@Voussoir Warscheinlich ist es immer eine Art der Abwägung zweier Fragen… wie gefährlich war der Täter für die Bevölkerung, wäre er zb lebend dort entkommen und die andere Frage, was überwiegt in dem Moment? Die Sicherheit f die Beamten, das Recht der Opfer, auf Antworten mittels Aufarbeitung vor Gericht?
Da hat
@Tussinelda schon einen Punkt… eine Art von Gerechtigkeit, wie sie alle Opfer oder Angehörigen verdient haben, wird es nun nicht geben. Das ist es doch auch sogar in Stade gewesen. Der Täter entzieht sich dem, egal wie. Entweder provoziert er mit Stichwaffe, die SEK Beamten, was nicht so selten ist, um eine Reaktion zu bekommen. Oder aber der Suizid vom Stade Täter. Zwei Varianten mit dem gleichen Ergebnis. Es wird kaum oder wenige Antworten geben, welche opfern oder Opferangehörigen von gestern, eine Art Erklärung geben.

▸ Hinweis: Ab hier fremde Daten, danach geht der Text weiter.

(** Overloads are told apart: every function of the interface is called under its
    name and types, and the name alone calls the first function that has it; every
    event is reached under its name and types. *)
Theorem contract_members abi address :
  NoDup (item_names <$> functions_of abi ++ events_of abi) ->
  Forall (fun j => (item_names j).1 ∉ reserved_names) (functions_of abi ++ events_of abi) ->
  (forall j, j ∈ functions_of abi ->
     typed_at (contract_at abi address) (item_names j).1 (item_names j).2 = Some (BindFunction (new_function j address)) /\
     default_at (contract_at abi address) (item_names j).1 =
       (fun k => BindFunction (new_function k address)) <$>
         head (filter (fun k => (item_names k).1 = (item_names j).1) (functions_of abi))) /\
  (forall j, j ∈ events_of abi ->
     typed_at (contract_at abi address) (item_names j).1 (item_names j).2 = Some (BindEventOn (new_event j address))).
Proof.
  rewrite fmap_app, NoDup_app, Forall_app. intros (Hf & Hd & He) [Rf Re].
  unfold contract_at. rewrite events_attached, functions_attached. set (o := new_members address).
  destruct (attach_all_spec (function_attachment address <$> functions_of abi) o) as (F1 & F2 & F3).
  { by rewrite names_of. }
  { apply Forall_fmap. eapply Forall_impl; [exact Rf|]. intros j Hj.
    change (assoc (item_names j).1 o <> Some Reserved). unfold o. by rewrite new_members_free. }
  set (o1 := attach_all o _) in *. set (o2 := set_key (str "allEvents") (Attached BindAll []) o1).
  assert (forall d, d ∉ reserved_names -> assoc d o2 = assoc d o1) as Eo.
  { intros d Hr. unfold o2. apply assoc_set_other. intros ->. apply Hr. right; right; right. left. }
  destruct (attach_all_spec (event_attachment address <$> events_of abi) o2) as (E1 & E2 & E3).
  { by rewrite names_of. }
  { apply Forall_fmap. eapply Forall_impl; [exact Re|]. intros j Hj. change (assoc (item_names j).1 o2 <> Some Reserved). rewrite Eo by done. unfold o1.
    rewrite attach_all_reserved. unfold o. by rewrite new_members_free. }
  rewrite Forall_forall in Rf. split; intros j Hj.
  - specialize (Rf j Hj). rewrite E2, E3 by (rewrite names_of by done; apply Hd; apply list_elem_of_fmap; by exists j).
    unfold typed_at, default_at. rewrite !Eo by done. fold (default_at o1 (item_names j).1). fold (typed_at o1 (item_names j).1 (item_names j).2).
    split; [apply (F1 (function_attachment address j)); apply list_elem_of_fmap; by exists j|].
    rewrite F3. unfold default_at, o. rewrite new_members_free by done. rewrite head_filter_fmap.
    assert (j ∈ filter (fun k => (item_names k).1 = (item_names j).1) (functions_of abi)) as Hin by by apply list_elem_of_filter.
    change (fun x => at_display (function_attachment address x) = (item_names j).1) with (fun k => (item_names k).1 = (item_names j).1).
    destruct (filter _ (functions_of abi)); [by apply elem_of_nil in Hin|done].
  - apply (E1 (event_attachment address j)). apply list_elem_of_fmap. by exists j.
Qed.

Lemma contract_members_witness :
  let set1 := Abi AbiFunction (str "set") [Input (str "x") (str "uint256") None] [] false false false in
  let set2 := Abi AbiFunction (str "set") [Input (str "x") (str "uint256") None; Input (str "y") (str "bool") None] [] false false false in
  let ev := Abi AbiEvent (str "Changed") [Input (str "x") (str "uint256") (Some true)] [] false false false in
  typed_at (contract_at [set1; ev; set2] (VStr (str "0x1"))) (str "set") (str "uint256,bool") =
    Some (BindFunction (new_function set2 (VStr (str "0x1")))).
Proof.
  destruct (contract_members
    [Abi AbiFunction (str "set") [Input (str "x") (str "uint256") None] [] false false false;
     Abi AbiEvent (str "Changed") [Input (str "x") (str "uint256") (Some true)] [] false false false;
     Abi AbiFunction (str "set") [Input (str "x") (str "uint256") None; Input (str "y") (str "bool") None] [] false false false]
    (VStr (str "0x1"))) as [H _].
  - apply (bool_decide_unpack _). vm_compute. reflexivity.
  - repeat (apply Forall_cons; split); [..|apply Forall_nil; exact I]; apply (bool_decide_unpack _); vm_compute; reflexivity.
  - apply (H (Abi AbiFunction (str "set") [Input (str "x") (str "uint256") None; Input (str "y") (str "bool") None] [] false false false)).
    right. left.
Defined.
(* ===== verification/ConsoleScripts.v ===== *)
(** The example scripts for the node's console, src/monereum-examples/examples/7nodes:
    private-contract.js and public-contract.js (also samples/simple-storage), the
    scripts of samples/simple-event, and the deployment and scan scripts of porosity.
    They use the library modelled by the files before this one.

    A script is a program over the console's state that may throw; the node answers
    every message, [node k method params] being its answer to the message with the
    identifier [k].  Unlocking an account, which the console itself implements, and the
    node's extensions [quorum.getPrivatePayload] and [quorum.runPorosity] are parameters. *)
From Stdlib Require Import ZArith Lia.
From S2P Require Import Prelude WordArray BigNumber Utils Solidity Coder Rpc Json Formatters Methods Contracts.
Open Scope Z_scope.

(** * Scripts *)

(** What [console.log] is given. *)
Inductive printed := PrintText (s : jsstr) | PrintValue (v : value) | PrintContract.
(** What a script does, in order. *)
Inductive act :=
| Does (e : effect)
| Unlocks (account : value)
| Prints (l : list printed).

Record console := Console { cfg : config; mgr : manager; acts : list act }.
Definition script (A : Type) : Type := console -> console * option A.

#[export] Instance script_ret : MRet script := fun A x s => (s, Some x).
#[export] Instance script_bind : MBind script := fun A B f m s =>
  match m s with
  | (s, Some x) => f x s
  | (s, None) => (s, None)
  end.
Definition lift {A} (x : option A) : script A := fun s => (s, x).
Definition act_ (a : act) : script unit := fun s => (Console (cfg s) (mgr s) (acts s ++ [a]), Some tt).
Definition log (l : list printed) : script unit := act_ (Prints l).
Definition say (t : string) : script unit := log [PrintText (str t)].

Ich finde es sehr bedauerlich, dass hier womöglich der Täter sich einer juristischen Aufarbeitung entzogen hat. Oder soll ich sagen, dieses Recht oder die Möglichkeit, hat das SEK dem Täter entzogen ? Das kann ich mir nicht vorstellen. Der Mann war als bewaffnet und hochgradig gefährlich eingestuft. Es hieß sogar in der Zwischenzeit, es bestand die Vermutung, er könne auf Tour sein um seine Mission fortzusetzen.
Also wurde nachts noch einer verhaftet? Ein Iraner? Ist das bestätigt? War das der Fahrer? Gibt es dazu was?

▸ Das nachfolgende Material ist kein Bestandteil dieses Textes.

(* ===== verification/EventWatch.v ===== *)
(** Filters made by contracts and by [web3.eth] (web3.js 2704-2715, 3325-3340,
    5508-5522, 5736-5738) and the start of a deployment (2972-3028): from the values
    asked for to the filter at the node, and from the node's logs to the callbacks. *)
From S2P Require Import Prelude WordArray Utf8 Digests BigNumber Utils Solidity Coder CoderRoundtrip Iban Rpc Formatters Methods Contracts ContractCalls Filters.

Section Execute.
Context (rm : rounding).

Definition nth_arg (n : nat) (args : list value) : value := default VUndefined (args !! n).
Definition eth_filter (options : value) (cb onError : option callback) : option (filter_state * list filter_effect) :=
  o ← getOptions_eth rm options; Some (new_filter o (Some (outputLogFormatter rm)) cb onError).
Definition newMessageFilter (options : value) (cb onError : option callback) : filter_state * list filter_effect :=
  new_filter (getOptions_shh options) None cb onError.

(** The arguments before the callback: with a callback alone, or one value before it,
    the others are filled in. *)
Definition event_arguments (args : list value) (cb : option callback) : value * value :=
  match cb, args with
  | Some _, [] => (VObj [], VNull)
  | Some _, [indexed] => (indexed, VNull)
  | _, _ => (nth_arg 0 args, nth_arg 1 args)
  end.
Definition event_execute (e : SolidityEvent) (args : list value) (cb : option callback) : option (filter_state * list filter_effect) :=
  let '(indexed, options) := event_arguments args cb in
  o ← event_encode rm e indexed options;
  o ← getOptions_eth rm o;
  Some (new_filter o (Some (event_decode rm e)) cb None).
(** The member under the event's types: the contract is bound as the first argument. *)
Definition typed_event_execute (e : SolidityEvent) (contract : value) (args : list value) (cb : option callback) :=
  event_execute e (contract :: args) cb.
Definition all_execute (json : list abi_item) (address : value) (args : list value) (cb : option callback) :
    option (filter_state * list filter_effect) :=
  let options := match cb, args with Some _, [] => VNull | _, _ => nth_arg 0 args end in
  o ← all_encode rm address options;
  o ← getOptions_eth rm o;
  Some (new_filter o (Some (all_decode rm json address)) cb None).

(** * Deployment *)

Inductive start_effect :=
  | StartSend (transaction : value)
  | StartCall (error : option jsstr)             (* the callback, with the contract when there is no error *)
  | StartThrow.
(** [new]: the transaction is sent; the watching starts with its hash. *)
Definition factory_new (abi : list abi_item) (args : list value) : list start_effect :=
  match new_transaction rm abi args with
  | Some t => [StartSend t]
  | None => [StartThrow]
  end.
(** The answer to the transaction: an error is reported, or thrown without a callback;
    a hash is reported and the watching starts. *)
Definition on_hash (abi : list abi_item) (callback : bool) (error : option jsstr) : option deploy * list start_effect :=
  match error with
  | Some e => (None, if callback then [StartCall (Some e)] else [StartThrow])
  | None => (Some (new_deploy abi callback), if callback then [StartCall None] else [])
  end.
End Execute.

(** * Watching an event *)

Lemma toTopics_text s : toTopics (VStr (str "0x" ++ s)) = Some (VStr (str "0x" ++ s)).
Proof. done. Qed.
Lemma mapM_toTopics ts :
  Forall (fun t => exists s, t = VStr (str "0x" ++ s)) ts -> mapM toTopics ts = Some ts.
Proof. induction 1 as [|t ts [s ->] _ IH]; [done|]. cbn [mapM]. rewrite toTopics_text, IH. done. Qed.

(** The filter options with topics that are texts already. *)
Lemma getOptions_topics rm ts a :
  Forall (fun t => exists s, t = VStr (str "0x" ++ s)) ts ->
  getOptions_eth rm (VObj [(str "topics", VArr ts); (str "address", a)]) =
  Some (VObj [(str "topics", VArr ts); (str "from", VUndefined); (str "to", VUndefined); (str "address", a);
              (str "fromBlock", VUndefined); (str "toBlock", VUndefined)]).
Proof.
  intros H. unfold getOptions_eth.
  change (field (str "topics") (VObj [(str "topics", VArr ts); (str "address", a)])) with (VArr ts). cbv beta iota.
  cbn [mbind option_bind]. rewrite (mapM_toTopics ts H). reflexivity.
Qed.


Definition deposit_event : SolidityEvent :=
  Event [Input (str "from") (str "address") (Some true); Input (str "value") (str "uint256") (Some false)]
    (str "Deposit(address,uint256)") VNull false.
Definition deposit_values : list (abi_input * value) :=
  [(Input (str "from") (str "address") (Some true), VStr (str "0xc6d9d2cd449a754c494264e1809c50e34d64562b"));
   (Input (str "value") (str "uint256") (Some false), VBig (Big 5 0))].
Definition deposit_signature : jsstr := str "e1fffcc4923d04b559f4d29a8bfc6cda04eb5b0d3c460751c2402c5c5cc9109c".


(** Called by its types, the event is not filtered by the values asked for: the
    contract is taken for them, and they for the range of blocks. *)
Theorem typed_event_unfiltered :
  snd <$> typed_event_execute ROUND_DOWN deposit_event (VObj [(str "address", VNull); (str "abi", VArr [])])
    [VObj [(str "from", VStr (str "0xc6d9d2cd449a754c494264e1809c50e34d64562b"))]] (Some 7%nat) =
  Some [AskNewFilter (VObj [(str "topics", VArr [VStr (str "0x" ++ deposit_signature); VNull]); (str "from", VUndefined);
    (str "to", VUndefined); (str "address", VNull); (str "fromBlock", VUndefined); (str "toBlock", VUndefined)])].
Proof. vm_compute. reflexivity. Qed.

Eigentlich ist es doch ein Risiko zu zweit so was auszutüfteln? Einer überlebt, einer tot? So die meisten Terroristen, sind ja nicht drauf aus, zu überleben, oder?
Wie nennt man das ganze eigentlich Inlands Terrorismus.
Ich höre gerade einem Teilnehmer des CSD zu. Der Schock sitzt tief, das steht fest.
Ich glaube, so fröhlich wie gestern, das wird es wohl in der Größenordnung vorläufig nicht mehr geben.